Postby donpin » Tue Jan 16, 2007 3:57 am

Objective:
Print an A4 image as large as possible on A4 paper without clipping, (overspraying or bleeding).

These notes relate to HP Photosmart printers 8230 and the newer D7160 & D7360.

I have a variety of A4 images that lose their effectiveness if part of the image is missing or oversprayed off one or more edges. Neither do I want images that have been shrunk unnecessarily – say by 5 or 6mm or more. Ideally, they should print with an unprinted strip of less than a millimetre and they need to be able to do that in a completely dependable fashion.

Outcome:
The initial advice from HP was that I was in uncharted waters and the printers were designed to always either overspray or leave a 6mm margin (as in a Word document).

I had a long and exasperating battle getting to grips with the issues, but was eventually successful - I hope these notes are of use to you. I sure wish I had read them somewhere first. Thanks to HP for the loan of the two current model printers and for some replacement ink and paper.

My images now come out without any skew and with a very thin, equal unprinted strip, left and right of about 1/2mm and a slightly larger unprinted strip top and bottom. The bottom strip is always slightly wider than the top.
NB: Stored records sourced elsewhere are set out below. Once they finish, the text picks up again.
(** The kernel refuses the descriptor. *)
Lemma gives_killed pri l l1 k k' cs I d todo P fd n a a1 :
  io_state l I d todo P -> (forall w, prio l w = pri w) -> I fd <> [] -> roomy (Z.of_nat (length (I fd))) l ->
  fd_events a <> 0 -> in_u 2 (fd_events a) -> in_u 32 (egen a) -> marks l fd = (emask a, egen a) ->
  io_same l l1 -> array_get (anfds l1) fd = Some a1 -> a1 = with_egen (u32 (egen a + 1)) (with_emask (fd_events a) a) ->
  (forall i, i <> fd -> array_get (anfds l1) i = array_get (anfds l) i) ->
  (forall i, marks l1 i = if decide (i = fd) then (emask a1, egen a1) else marks l i) ->
  epoll_eperms l1 = epoll_eperms l /\ epoll_epermcnt l1 = epoll_epermcnt l ->
  epoll_ok (n + 1) (l, k) -> (forall i, i <> fd -> registered k' i = registered k i) -> registered k' fd = registered k fd ->
  made k cs k' -> refusal cs fd ->
  modify_gives pri I d todo P fd n a (l, k) (kill_dec_egen fd (l1, k')).
Proof.
  intros Hs Hpri HI Hroom He0 He Hg Hmold Hsame Ha1 Ea1 Hother Hmarks [Ee1 Ee2] Hok Hr Hsamereg Hcs Href.
  destruct (fd_kill_ok pri fd l1 I d todo P a1) as (l2 & Hrun & Hs2 & Hf & Hm2 & Ho2 & Hr2);
    [by apply (io_same_state l)|done|intros w; rewrite <- Hpri; apply prio_same; by apply io_same_priorities|by apply (io_same_roomy l)|].
  rewrite decide_False in Hs2 by done. unfold kill_dec_egen. cbn [fst snd]. rewrite Hrun. cbn [mbind option_bind].
  destruct (array_get_range (anfds l2) fd) as [a2 Ha2].
  { apply (io_range _ _ _ _ (ios_ok _ _ _ _ _ Hs2)). apply mark_elem. }
  assert (marks l2 fd = (emask a1, egen a1)) as Hm2fd by (by rewrite (if_marks _ _ Hf), Hmarks, decide_True).
  pose proof Hm2fd as Hm2a. unfold marks in Hm2a. rewrite Ha2 in Hm2a. injection Hm2a as Em Eg.
  destruct (note_ok l2 fd (fun a => with_egen (u32 (egen a - 1)) a) a2 Ha2) as (l3 & Hrun3 & El3 & Hs3 & Ha3 & Ho3 & Hm3); [done|].
  unfold dec_egen. cbn [fst snd]. rewrite Hrun3. cbn [mbind option_bind].
  destruct (frame_epoll _ _ Hf) as [Ef1 Ef2].
  assert (epoll_eperms l3 = epoll_eperms l /\ epoll_epermcnt l3 = epoll_epermcnt l) as [Eg1 Eg2] by (rewrite El3; cbn; split; congruence).
  assert (eperms l3 = eperms l) as Ep by (unfold eperms; by rewrite Eg1, Eg2).
  assert (marks l3 fd = (fd_events a, egen a)) as Hm3fd.
  { rewrite Hm3, decide_True by done. cbn [emask egen with_egen]. rewrite Em, Eg, Ea1. cbn [emask egen with_egen with_emask].
    by rewrite egen_back. }
  exists l3, k', cs. cbn [fst snd]. split; [done|]. split; [done|].
  assert (length (anfds l) <= length (anfds l3))%nat as Hlen.
  { rewrite (io_same_length l2 l3), <- (io_same_length l l1) by done. apply Hf. }
  destruct (epoll_step l l3 k k' fd n 1 Hok) as [Hok3 Hw3]; rewrite ?Hm3fd, ?Eg1, ?Eg2, ?Ep; cbn [fst snd]; try done.
  - intros i Hi. by rewrite Hm3, decide_False, (if_marks _ _ Hf), Hmarks, decide_False.
  - intros ev. rewrite Hsamereg. intros Hev. destruct (ek_registered _ _ Hok fd ev Hev) as [Hd _]. cbn [fst] in Hd.
    unfold noted. rewrite Hm3fd. cbn [fst snd]. split; [|done]. by rewrite Hd, Hmold.
  - by apply array_get_Some in Ha3 as [? _].
  - lia.
  - by destruct Hok as [_ _ _ [[? ?] _]].
  - split_and!; [done| | | |done|right].
    + eapply same_priorities_trans; [by apply io_same_priorities|]. eapply same_priorities_trans; [apply Hf|by apply io_same_priorities].
    + eapply clock_frame_trans; [by apply is_clock|]. eapply clock_frame_trans; [by apply io_frame_clock|by apply is_clock].
    + intros i Hi. by rewrite Ho3, Ho2, Hother.
    + split_and!; [done|done|done|by apply (io_same_state l2)| |].
      * by rewrite (io_same_map l2 l3), Hm2, (io_same_map l l1).
      * intros m Hm'. apply (io_same_roomy l2); [done|]. apply Hr2. by apply (io_same_roomy l).
Qed.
These unprinted strips are easily rotary trimmed away several days later when the ink has dried. I found that the Meopta brand is quite capable of accurately trimming off even a tapering whisker of paper without buckling, bending, kinking or refusal issues.

I now consider the end result pretty much perfect and can be achieved 100% consistently.

As an aside, I tried some HP Advanced Photo Paper in these printers. However, my personal preference is for the HP Premium Pro Photo paper for the sheer impact of the images. The colours simply pop off the page and make the same image on the Advanced Paper appear quite muted and drab by comparison. Reds, whites, greens and especially blues are noticeably brighter and cleaner and happen to suit my images. The extra longevity is also very important to me. Printing speed and drying time is totally irrelevant after spending hours on each image. However, being less susceptible to water damage (i.e. spit) would be nice.

However, some might prefer the more muted tones of the HP Advanced Paper.

Idiosyncrasies and required settings:
1. Start by running the Configure Printer option. It is unclear exactly what this does, but at one stage the 8230 got quite out of kilter and despite large offsets to the left margin (5, 6, 7mm) being fed in, it would always pull the image back the other way (towards the fixed guide) and overspray it. These shenanigans stopped after running this routine.

2. Then define borderless A4 in the hoppers using >start>printers & faxes> printing preferences. If you define it directly in the HP printer dialog preferences, the settings (especially the auto-overspray) will NOT be retained from photo to photo, let alone session to session.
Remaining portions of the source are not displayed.